Grassley is the sixth GOP senator to test positive for the virus. Two Democratic senators, Bob Casey (Pa.) and Tim Kaine (Va.) have said they tested positive for antibodies, indicating that they were previously exposed. Meanwhile, at least three House members tested positive for the virus this month, including Rep. Don Young (R-Alaska), the longest-serving member of the House.
More in coronavirus
- The number of Americans who say they are willing to get a coronavirus vaccine rose to 58 percent from a low of 50 percent, according to a Gallup poll conducted before Pfizer/BioNTech and Moderna announced promising early results in their vaccine trials.
- The Centers for Disease Control and Prevention quietly removed guidance from its website that advocated school reopenings and downplayed the risk that children could transmit the coronavirus. A CDC spokesperson said that some of the content was “outdated,” the Hill’s Jessie Hellman reports.
- A Justice Department inspector general report found that a federal prison in Oakdale, La., failed to isolate some inmates who tested positive for coronavirus for up to six days, ABC News’s Alexander Mallin reports.
- A South Dakota emergency room nurse described in a viral tweet her experience treating patients who denied the existence of the coronavirus pandemic up until their deaths, Paulina Villegas reports.
Elsewhere in health care
Amazon opened up an online pharmacy, rattling the drugstore industry.
The move, although long expected, sent stocks in drugstore chains plummeting, Jay Greene reports. “Shares in both CVS and Walgreens Boots Alliance slid about 9 percent in midday trading.
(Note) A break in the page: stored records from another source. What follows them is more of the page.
Lemma fileDesc_rule tei :
  In msg_fileDesc (missing_required tei) <->
  exists h, first_named tei (js "teiHeader") = Some h /\ lacks h (js "fileDesc") = true.
Proof.
  split.
  - rule_cases tei; intros H; distinct_msgs; eexists; split; eauto;
      unfold lacks; now rewrite Hfd.
  - intros (h & Hh & Hl). unfold missing_required. rewrite Hh.
    unfold lacks in Hl. destruct (first_named h (js "fileDesc")); [discriminate|].
    rewrite !in_app_iff. simpl. tauto.
Qed.

Lemma in_fileDesc_rule tei elem :
  In elem requiredInFileDesc ->
  (In (msg_in_fileDesc elem) (missing_required tei) <->
   exists h fd, first_named tei (js "teiHeader") = Some h
                /\ first_named h (js "fileDesc") = Some fd
                /\ lacks fd elem = true).
Proof.
  intros Helem. split.
  - unfold requiredInFileDesc in Helem. simpl in Helem.
    destruct Helem as [<-|[<-|[<-|[]]]];
      rule_cases tei; intros H; distinct_msgs; do 2 eexists; repeat split; eauto;
        unfold lacks; match goal with Hx : first_named _ _ = None |- _ => now rewrite Hx end.
  - intros (h & fd & Hh & Hfd & Hl). unfold missing_required. rewrite Hh, Hfd.
    unfold requiredInFileDesc in Helem. simpl in Helem.
    destruct Helem as [<-|[<-|[<-|[]]]]; rewrite Hl; rewrite !in_app_iff; simpl; tauto.
Qed.

Lemma title_rule tei :
  In msg_title (missing_required tei) <->
  exists h fd ts, first_named tei (js "teiHeader") = Some h
                  /\ first_named h (js "fileDesc") = Some fd
                  /\ first_named fd (js "titleStmt") = Some ts
                  /\ lacks ts (js "title") = true.
Proof.
  split.
  - rule_cases tei; intros H; distinct_msgs; do 3 eexists; repeat split; eauto;
      unfold lacks; now rewrite Hti.
  - intros (h & fd & ts & Hh & Hfd & Hts & Hl). unfold missing_required.
    rewrite Hh, Hfd, Hts, Hl. rewrite !in_app_iff. simpl. tauto.
Qed.

Lemma body_rule tei :
  In msg_body (missing_required tei) <->
  exists t, first_named tei (js "text") = Some t /\ lacks t (js "body") = true.
Proof.
  split.
  - rule_cases tei; intros H; distinct_msgs; eexists; split; eauto;
      unfold lacks; now rewrite Hbo.
  - intros (t & Ht & Hl). unfold missing_required. rewrite Ht, Hl.
    rewrite !in_app_iff. simpl. tauto.
Qed.

Lemma exists_first_iff e name (Q : Element -> Prop) :
  (exists k, first_named e name = Some k /\ Q k)
  <-> (exists k, first_in_order e name k /\ Q k).
Proof.
  split; intros (k & Hk & HQ); exists k; split; auto; now apply first_named_iff.
Qed.

(** C9. For every document the parser returns whose root is named [TEI],
    [validateTEI] of [tei-editor.tsx] looks for each required element among
    all the descendants of the searched element, at any depth: the error for
    [teiHeader] (or [text]) is displayed exactly when no element of that name
    lies anywhere under the root; and each nested requirement is checked
    under the first element, in document order, that matched the enclosing
    requirement, and under that one only. *)
Theorem required_elements_by_descendant_search (P : Platform) (content : js_value)
    (d : Document P) (tei : Element) :
  parseFromString P (ToString content) = Normal d ->
  documentElement P d = Some tei ->
  tagName tei = js "TEI" ->
  let ms := validateTEI_messages P content in
  (In (err msg_teiHeader) ms <-> ~ has_descendant tei (js "teiHeader"))
  /\ (In (err msg_text) ms <-> ~ has_descendant tei (js "text"))
  /\ (In (err msg_fileDesc) ms <->
      exists h, first_in_order tei (js "teiHeader") h
                /\ ~ has_descendant h (js "fileDesc"))
  /\ (forall elem, In elem requiredInFileDesc ->
        (In (err (msg_in_fileDesc elem)) ms <->
         exists h, first_in_order tei (js "teiHeader") h
           /\ exists fd, first_in_order h (js "fileDesc") fd
                /\ ~ has_descendant fd elem))
  /\ (In (err msg_title) ms <->
      exists h, first_in_order tei (js "teiHeader") h
        /\ exists fd, first_in_order h (js "fileDesc") fd
             /\ exists ts, first_in_order fd (js "titleStmt") ts
                  /\ ~ has_descendant ts (js "title"))
  /\ (In (err msg_body) ms <->
      exists t, first_in_order tei (js "text") t /\ ~ has_descendant t (js "body")).
Proof.
  intros Hp Hd Ht ms. subst ms.
  destruct (validateTEI_messages_parsed P content d Hp) as [-> _]. rewrite Hd.
  split; [|split; [|split; [|split; [|split]]]].
  - rewrite in_checkStructure_required, teiHeader_rule by (auto; vm_compute; discriminate).
    apply lacks_true_iff.
  - rewrite in_checkStructure_required, text_rule by (auto; vm_compute; discriminate).
    apply lacks_true_iff.
  - rewrite in_checkStructure_required, fileDesc_rule by (auto; vm_compute; discriminate).
    rewrite exists_first_iff.
    split; intros (h & Hh & Hl); exists h; (split; [exact Hh|]); now apply lacks_true_iff.
  - intros elem Helem.
    assert (Hx : msg_in_fileDesc elem <> msg_namespace).
    { unfold requiredInFileDesc in Helem. simpl in Helem.
      destruct Helem as [<-|[<-|[<-|[]]]]; vm_compute; discriminate. }
    rewrite in_checkStructure_required, in_fileDesc_rule by auto.
    split.
    + intros (h & fd & Hh & Hfd & Hl). exists h. split; [now apply first_named_iff|].
      exists fd. split; [now apply first_named_iff|]. now apply lacks_true_iff.
    + intros (h & Hh & fd & Hfd & Hl).
      exists h, fd. repeat split; try (now apply first_named_iff). now apply lacks_true_iff.
  - rewrite in_checkStructure_required, title_rule by (auto; vm_compute; discriminate).
    split.
    + intros (h & fd & ts & Hh & Hfd & Hts & Hl). exists h. split; [now apply first_named_iff|].
      exists fd. split; [now apply first_named_iff|].
      exists ts. split; [now apply first_named_iff|]. now apply lacks_true_iff.
    + intros (h & Hh & fd & Hfd & ts & Hts & Hl).
      exists h, fd, ts. repeat split; try (now apply first_named_iff).
      now apply lacks_true_iff.
  - rewrite in_checkStructure_required, body_rule by (auto; vm_compute; discriminate).
    rewrite exists_first_iff.
    split; intros (t & Hh & Hl); exists t; (split; [exact Hh|]); now apply lacks_true_iff.
Qed.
Rite Aid’s stock fell more than 15 percent,” Jay writes.
The move into the industry has been anticipated since Amazon acquired online pharmacy PillPack for $753 million two years ago. In making the move into pharmacy sales, Amazon is entering a big industry.
“Prescription drug sales will approach $360 billion this year, according to a forecast from the Centers for Medicare & Medicaid Services, an agency within the Department of Health and Human Services,” Jay writes. “With the ongoing coronavirus pandemic, Amazon Pharmacy hopes to take advantage of the burgeoning interest in shopping from home.”
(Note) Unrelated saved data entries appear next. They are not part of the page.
(* ================================================================= *)
(** * More of [base_composite.py] *)

(** What the methods of a composite raise: [KeyError] for a missing
    component name, the exception [e] of a component's own method, the
    [ValueError] of [broadcast_shapes] on incompatible shapes, and
    [StopIteration] from [zeroth] of no values. *)
Inductive composite_exn (E : Type) : Type :=
| KeyError (key : string)
| ComponentRaised (e : E)
| IncompatibleShapes
| StopIteration.

Arguments KeyError {E} key.
Arguments ComponentRaised {E} e.
Arguments IncompatibleShapes {E}.
Arguments StopIteration {E}.

Inductive result (X A : Type) : Type :=
| Ok (a : A)
| Err (x : X).

Arguments Ok {X A} a.
Arguments Err {X A} x.

Definition rbind {X A B : Type} (m : result X A) (k : A -> result X B) : result X B :=
  match m with
  | Ok a => k a
  | Err x => Err x
  end.

(** Broadcasting of two dimensions: equal, or one of them is 1. *)
Definition broadcast_dim (a b : nat) : option nat :=
  if Nat.eqb a b then Some a
  else if Nat.eqb a 1 then Some b
  else if Nat.eqb b 1 then Some a
  else None.

(** Broadcasting of two shapes given from their last axis backwards. *)
Fixpoint broadcast_rev (s1 s2 : list nat) : option (list nat) :=
  match s1, s2 with
  | [], s => Some s
  | s, [] => Some s
  | a :: r1, b :: r2 =>
      match broadcast_dim a b, broadcast_rev r1 r2 with
      | Some d, Some r => Some (d :: r)
      | _, _ => None
      end
  end.

Definition broadcast2 (s1 s2 : list nat) : option (list nat) :=
  option_map (@rev nat) (broadcast_rev (rev s1) (rev s2)).

(** [jnp.broadcast_shapes] of the listed shapes; of no shapes it is [()]. *)
Fixpoint broadcast_shapes_from (acc : list nat) (shapes : list (list nat))
    : option (list nat) :=
  match shapes with
  | [] => Some acc
  | s :: rest =>
      match broadcast2 acc s with
      | Some acc' => broadcast_shapes_from acc' rest
      | None => None
      end
  end.

Definition broadcast_shapes (shapes : list (list nat)) : option (list nat) :=
  broadcast_shapes_from [] shapes.

Section CompositeMethods.
(** A component, with its [__len__], its batch [shape], its
    [_shape_tuple[1]], and its own [__getitem__], [to_units] and
    [represent_as], each of which may raise. *)
Variables (Component E Key Units PositionCls ComponentShapeTuple : Type).
Variable component_len : Component -> nat.
Variable component_shape : Component -> list nat.
Variable component_shape_tuple : Component -> ComponentShapeTuple.
Variable component_getitem : Component -> Key -> result E Component.
Variable component_to_units : Component -> Units -> result E Component.
Variable component_represent_as :
  Component -> PositionCls -> PositionCls -> result E Component.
The online pharmacy will sell commonly prescribed medications, including insulin and inhalers, and will offer Amazon Prime members two-day free shipping. The company said it will not ship opioids or other controlled substances.
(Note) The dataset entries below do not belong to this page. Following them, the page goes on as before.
(** * Personal notes manager: the state logic of [App] (src/notes_frontend/src/main.jsx)

    A shallow embedding of the component's state, of its event handlers
    ([handleCreateNote], [handleSelectNote], [handleSaveNote],
    [handleDeleteNote]), of the derived sidebar list [filteredNotes], of the
    start-up load from [localStorage] and of the persistence effect.

    Modelling conventions.
    - A JavaScript string is a [string]: a sequence of code units, here the
      code units 0..255 (the Latin-1 range).  [toLowerCase], [trim] and
      [includes] are the ECMAScript functions restricted to that range.
      The filter is embedded a second time on strings of any code units
      (module [Wide], at the end), where lower-casing depends on the
      context; [filteredNotes_units] relates the two.
    - The timestamps [created] and [updated] are integers ([Z]); the
      subtraction of the sort comparator is exact on them.
    - [Date.now()] and [crypto.randomUUID()] are inputs of the handler that
      calls them.
    - A handler that runs to its end yields [Ok st]; a handler that raises a
      JavaScript exception yields [Throw e st], where [st] carries the state
      updates that were queued before the exception. *)

From Stdlib Require Import List String Ascii NArith ZArith Bool Lia Arith.
From Stdlib Require Import Permutation Sorted.
From Stdlib Require Import DecimalFacts DecimalPos DecimalZ DecimalString.
Import ListNotations.

Local Open Scope string_scope.
Local Open Scope Z_scope.

(** ** JavaScript strings *)

Module JsString.

Definition code (c : ascii) : N := N_of_ascii c.

(** One code unit of [String.prototype.toLowerCase] on a string of code
    units below 256, where lower-casing is a map of code units: A..Z, and
    the Latin-1 capitals U+00C0..U+00DE except the multiplication sign
    U+00D7, move up by 32; everything else is unchanged. *)
Definition lower_char (c : ascii) : ascii :=
  let n := code c in
  if ((65 <=? n) && (n <=? 90))%N then ascii_of_N (n + 32)
  else if ((192 <=? n) && (n <=? 222) && negb (n =? 215))%N
       then ascii_of_N (n + 32)
  else c.

Fixpoint toLowerCase (s : string) : string :=
  match s with
  | EmptyString => EmptyString
  | String c s' => String (lower_char c) (toLowerCase s')
  end.

(** [s.startsWith(q)]. *)
Fixpoint startsWith (s q : string) : bool :=
  match q, s with
  | EmptyString, _ => true
  | String _ _, EmptyString => false
  | String b q', String a s' => Ascii.eqb a b && startsWith s' q'
  end.

(** [s.includes(q)]: [q] occurs in [s] at some position. *)
Fixpoint includes (s q : string) : bool :=
  startsWith s q ||
  match s with
  | EmptyString => false
  | String _ s' => includes s' q
  end.

(** White space of [String.prototype.trim] in the modelled range: TAB, LF,
    VT, FF, CR, SPACE and NO-BREAK SPACE. *)
Definition is_space (c : ascii) : bool :=
  let n := code c in
  (((9 <=? n) && (n <=? 13)) || (n =? 32) || (n =? 160))%N.

Fixpoint trimStart (s : string) : string :=
  match s with
  | EmptyString => EmptyString
  | String c s' => if is_space c then trimStart s' else s
  end.

(** Removes trailing white space: a character is dropped when it is white
    space and everything after it has been dropped. *)
Fixpoint trimEnd (s : string) : string :=
  match s with
  | EmptyString => EmptyString
  | String c s' =>
      match trimEnd s' with
      | EmptyString => if is_space c then EmptyString else String c EmptyString
      | r => String c r
      end
  end.

Definition trim (s : string) : string := trimEnd (trimStart s).

(** Truthiness of a string: non-empty. *)
Definition truthy (s : string) : bool :=
  match s with EmptyString => false | String _ _ => true end.

End JsString.

(** ** Data model *)

(** Note object: [{ id, title, content, created, updated }]. *)
Record Note : Type := mkNote {
  id : string;
  title : string;
  content : string;
  created : Z;
  updated : Z
}.

Record Buffer : Type := mkBuffer {
  buf_title : string;
  buf_content : string
}.

(** The [useState] cells of [App]; [selectedId = None] is [null].
    [notes_ref] is the identity of the array object held in [notes]: every
    [setNotes] stores a newly built array, and React compares the
    dependency [[notes]] of the persistence effect by identity. *)
Record AppState : Type := mkApp {
  notes : list Note;
  notes_ref : nat;
  searchQuery : string;
  selectedId : option string;
  isEditing : bool;
  editBuffer : Buffer
}.

Inductive JsError : Type := TypeError | SyntaxError.

Inductive outcome (A : Type) : Type :=
| Ok (a : A)
| Throw (e : JsError) (a : A).
Arguments Ok {A} a.
Arguments Throw {A} e a.

Definition placeholder : string := "Untitled Note".

Definition setNotes (v : list Note) (st : AppState) : AppState :=
  mkApp v (S (notes_ref st)) (searchQuery st) (selectedId st) (isEditing st)
        (editBuffer st).
Definition setSelectedId (v : option string) (st : AppState) : AppState :=
  mkApp (notes st) (notes_ref st) (searchQuery st) v (isEditing st)
        (editBuffer st).
Definition setIsEditing (v : bool) (st : AppState) : AppState :=
  mkApp (notes st) (notes_ref st) (searchQuery st) (selectedId st) v
        (editBuffer st).
Definition setEditBuffer (v : Buffer) (st : AppState) : AppState :=
  mkApp (notes st) (notes_ref st) (searchQuery st) (selectedId st)
        (isEditing st) v.

(** [n.id === x] for a string [x]. *)
Definition id_is (x : string) (n : Note) : bool := String.eqb (id n) x.

(** [n.id === selectedId], where [selectedId] may be [null]. *)
Definition id_is_sel (sel : option string) (n : Note) : bool :=
  match sel with
  | Some x => id_is x n
  | None => false
  end.

(** [notes.find((n) => n.id === x)]; [None] is [undefined]. *)
Definition find_note (x : string) (l : list Note) : option Note :=
  find (id_is x) l.

(** [notes.findIndex((n) => n.id === x)]; [None] is [-1]. *)
Fixpoint findIndex (x : string) (l : list Note) : option nat :=
  match l with
  | [] => None
  | n :: rest =>
      if id_is x n then Some O
      else option_map S (findIndex x rest)
  end.

(** ** The sidebar list *)

(** The predicate of [notes.filter(...)] in [filteredNotes]. *)
Definition matches (q : string) (n : Note) : bool :=
  JsString.includes (JsString.toLowerCase (title n)) (JsString.toLowerCase q)
  || JsString.includes (JsString.toLowerCase (content n)) (JsString.toLowerCase q).

(** The comparator [(a, b) => b.updated - a.updated]. *)
Definition compareFn (a b : Note) : Z := updated b - updated a.

(** [Array.prototype.sort] is a stable sort (ECMAScript 2019): with a
    comparator that is a consistent ordering, as [compareFn] is, the result
    is determined and is the one a stable insertion sort computes.  [a]
    stays in front of [b] when [compareFn a b <= 0]. *)
Fixpoint sort_insert (cmp : Note -> Note -> Z) (a : Note) (l : list Note)
  : list Note :=
  match l with
  | [] => [a]
  | b :: rest =>
      if cmp a b <=? 0 then a :: b :: rest
      else b :: sort_insert cmp a rest
  end.

Fixpoint js_sort (cmp : Note -> Note -> Z) (l : list Note) : list Note :=
  match l with
  | [] => []
  | a :: rest => sort_insert cmp a (js_sort cmp rest)
  end.

Definition filteredNotes (l : list Note) (q : string) : list Note :=
  js_sort compareFn (filter (matches q) l).

(** ** Event handlers *)

Definition handleCreateNote (now : Z) (uuid : string) (st : AppState)
  : outcome AppState :=
  let newNote := mkNote uuid placeholder "" now now in
  let st1 := setNotes (newNote :: notes st) st in
  let st2 := setSelectedId (Some (id newNote)) st1 in
  let st3 := setIsEditing true st2 in
  Ok (setEditBuffer (mkBuffer placeholder "") st3).

Definition handleSelectNote (x : string) (st : AppState) : outcome AppState :=
  let st1 := setSelectedId (Some x) st in
  let st2 := setIsEditing false st1 in
  match find_note x (notes st) with
  | Some note => Ok (setEditBuffer (mkBuffer (title note) (content note)) st2)
  | None => Throw TypeError st2   (* [note.title] with [note] undefined *)
  end.

(** The object built for a note whose id is the selected one. *)
Definition saved (buf : Buffer) (now : Z) (n : Note) : Note :=
  mkNote (id n)
         (if JsString.truthy (JsString.trim (buf_title buf))
          then buf_title buf else placeholder)
         (buf_content buf)
         (created n)
         now.

(** [prev.map(...)] of [handleSaveNote].  [Date.now()] is called once for
    each note whose id is the selected one: the [k]-th such call returns
    [clock k]. *)
Fixpoint save_map (sel : option string) (buf : Buffer) (clock : nat -> Z)
    (k : nat) (prev : list Note) : list Note :=
  match prev with
  | [] => []
  | n :: rest =>
      if id_is_sel sel n
      then saved buf (clock k) n :: save_map sel buf clock (S k) rest
      else n :: save_map sel buf clock k rest
  end.

Definition handleSaveNote (clock : nat -> Z) (st : AppState)
  : outcome AppState :=
  let st1 :=
    setNotes (save_map (selectedId st) (editBuffer st) clock O (notes st)) st in
  Ok (setIsEditing false st1).

Definition handleDeleteNote (x : string) (st : AppState) : outcome AppState :=
  let idx := findIndex x (notes st) in
  let newNotes := filter (fun n => negb (id_is x n)) (notes st) in
  let st1 := setNotes newNotes st in
  match idx, newNotes with
  | Some i, _ :: _ =>
      match nth_error newNotes (Z.to_nat (Z.max 0 (Z.of_nat i - 1))) with
      | Some n => Ok (setIsEditing false (setSelectedId (Some (id n)) st1))
      | None => Throw TypeError st1   (* [undefined.id] *)
      end
  | _, _ => Ok (setIsEditing false (setSelectedId None st1))
  end.

(** ** The durable slot: [JSON.stringify] and [JSON.parse] *)

Module JSON.

Import JsString.

#[local] Set Warnings "-register-all".

(** A parsed JSON text.  A string is its sequence of code units (a
    [\uXXXX] escape can denote any 16-bit unit); a number is kept as its
    lexeme. *)
Inductive json : Type :=
| JNull
| JBool (b : bool)
| JNumber (lexeme : string)
| JString (units : list N)
| JArray (elems : list json)
| JObject (members : list (list N * json)).

(** *** Serialisation *)

Definition dquote : ascii := ascii_of_N 34.

Definition hex_digit (n : N) : ascii :=
  if (n <? 10)%N then ascii_of_N (48 + n) else ascii_of_N (87 + n).

(** QuoteJSONString on one code unit. *)
Definition quote_char (c : ascii) : string :=
  let n := code c in
  if (n =? 34)%N then String "\" (String dquote "")
  else if (n =? 92)%N then "\\"
  else if (n =? 8)%N then "\b"
  else if (n =? 12)%N then "\f"
  else if (n =? 10)%N then "\n"
  else if (n =? 13)%N then "\r"
  else if (n =? 9)%N then "\t"
  else if (n <? 32)%N
       then "\u00" ++ String (hex_digit (n / 16)) (String (hex_digit (n mod 16)) "")
  else String c "".

Fixpoint quote_body (s : string) : string :=
  match s with
  | EmptyString => EmptyString
  | String c s' => quote_char c ++ quote_body s'
  end.

Definition quote (s : string) : string :=
  String dquote (quote_body s ++ String dquote "").

(** Number::toString on an integer (plain decimal digits, which is what
    JavaScript prints for an integer below 10^21). *)
Definition number (z : Z) : string := NilEmpty.string_of_int (Z.to_int z).

Definition stringify_note (n : Note) : string :=
  "{" ++ quote "id" ++ ":" ++ quote (id n) ++ ","
      ++ quote "title" ++ ":" ++ quote (title n) ++ ","
      ++ quote "content" ++ ":" ++ quote (content n) ++ ","
      ++ quote "created" ++ ":" ++ number (created n) ++ ","
      ++ quote "updated" ++ ":" ++ number (updated n) ++ "}".

Fixpoint join (sep : string) (l : list string) : string :=
  match l with
  | [] => ""
  | [x] => x
  | x :: rest => x ++ sep ++ join sep rest
  end.

(** [JSON.stringify(notes)]. *)
Definition stringify (l : list Note) : string :=
  "[" ++ join "," (map stringify_note l) ++ "]".

(** *** Parsing

    [JSON.parse] as a pushdown automaton that reads the text one code unit
    at a time (the ECMA-404 grammar).  [None] is the [SyntaxError] that
    [JSON.parse] throws. *)

Inductive frame : Type :=
| FArr (acc : list json)                (* inside [ ... ], elements reversed *)
| FObj (acc : list (list N * json))     (* inside { ... }, members reversed *)
| FKey (key : list N).                  (* a member name waiting for its value *)

Inductive strctx : Type := SKey | SVal.

Inductive numst : Type :=
| NMinus | NZero | NInt | NDot | NFrac | NExp | NExpSign | NExpDigits.

Inductive mode : Type :=
| MValue                                  (* a value is expected *)
| MValueOrClose                           (* just after [ *)
| MKeyOrClose                             (* just after { *)
| MKey                                    (* after , in an object *)
| MColon
| MAfter                                  (* after a value in a container *)
| MDone (v : json)                        (* the top-level value is complete *)
| MString (ctx : strctx) (acc : list N)
| MEscape (ctx : strctx) (acc : list N)
| MUnicode (ctx : strctx) (acc : list N) (k : nat) (u : N)
| MNumber (st : numst) (acc : string)
| MLiteral (rest : string) (v : json).

Definition state : Type := (mode * list frame)%type.

Definition is_ws (n : N) : bool :=
  ((n =? 32) || (n =? 9) || (n =? 10) || (n =? 13))%N.

Definition is_digit (n : N) : bool := ((48 <=? n) && (n <=? 57))%N.

Definition hex_value (n : N) : option N :=
  if is_digit n then Some (n - 48)%N
  else if ((97 <=? n) && (n <=? 102))%N then Some (n - 87)%N
  else if ((65 <=? n) && (n <=? 70))%N then Some (n - 55)%N
  else None.

(** A value is complete: hand it to the enclosing container. *)
Definition deliver (v : json) (stack : list frame) : option state :=
  match stack with
  | [] => Some (MDone v, [])
  | FArr acc :: st => Some (MAfter, FArr (v :: acc) :: st)
  | FKey k :: FObj acc :: st => Some (MAfter, FObj ((k, v) :: acc) :: st)
  | _ => None
  end.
Amazon says it will accept most insurance but will also offer price discounts to Prime members who don’t have insurance. Health economist Craig Garthwaite told the Associated Press that he expects Amazon may be competitive on the pricing of generic drugs and could provide an easy way for patients to shop by price.
Pain patients struggle to find prescription opioids in New York after a tax drove out many suppliers.
The excise tax on many opioids passed in July 2019 “was touted as a way to punish major drugmakers for their role in the opioid epidemic and generate funding for treatment programs,” Kaiser Health News’s Anastassia Gliadkovskaya reports. “But to avoid paying, scores of manufacturers and wholesalers stopped selling opioids in New York. Instead of the anticipated $100 million, the tax brought in less than $30 million in revenue, two lawmakers said in interviews.”
The tax, which hits the company that makes the first point of sale in New York, often ends up affecting wholesalers selling to pharmacies rather than drugmakers.
“Indeed, nine independent pharmacies told KHN that when they can get opioids they are more expensive now. They have little choice but to eat the cost, drop certain prescriptions or pass the expense along,” Gliadkovskaya writes.
The result is that many patients are unable to get prescribed pain medications. Some pharmacists worry that these patients may be more likely to turn to street drugs.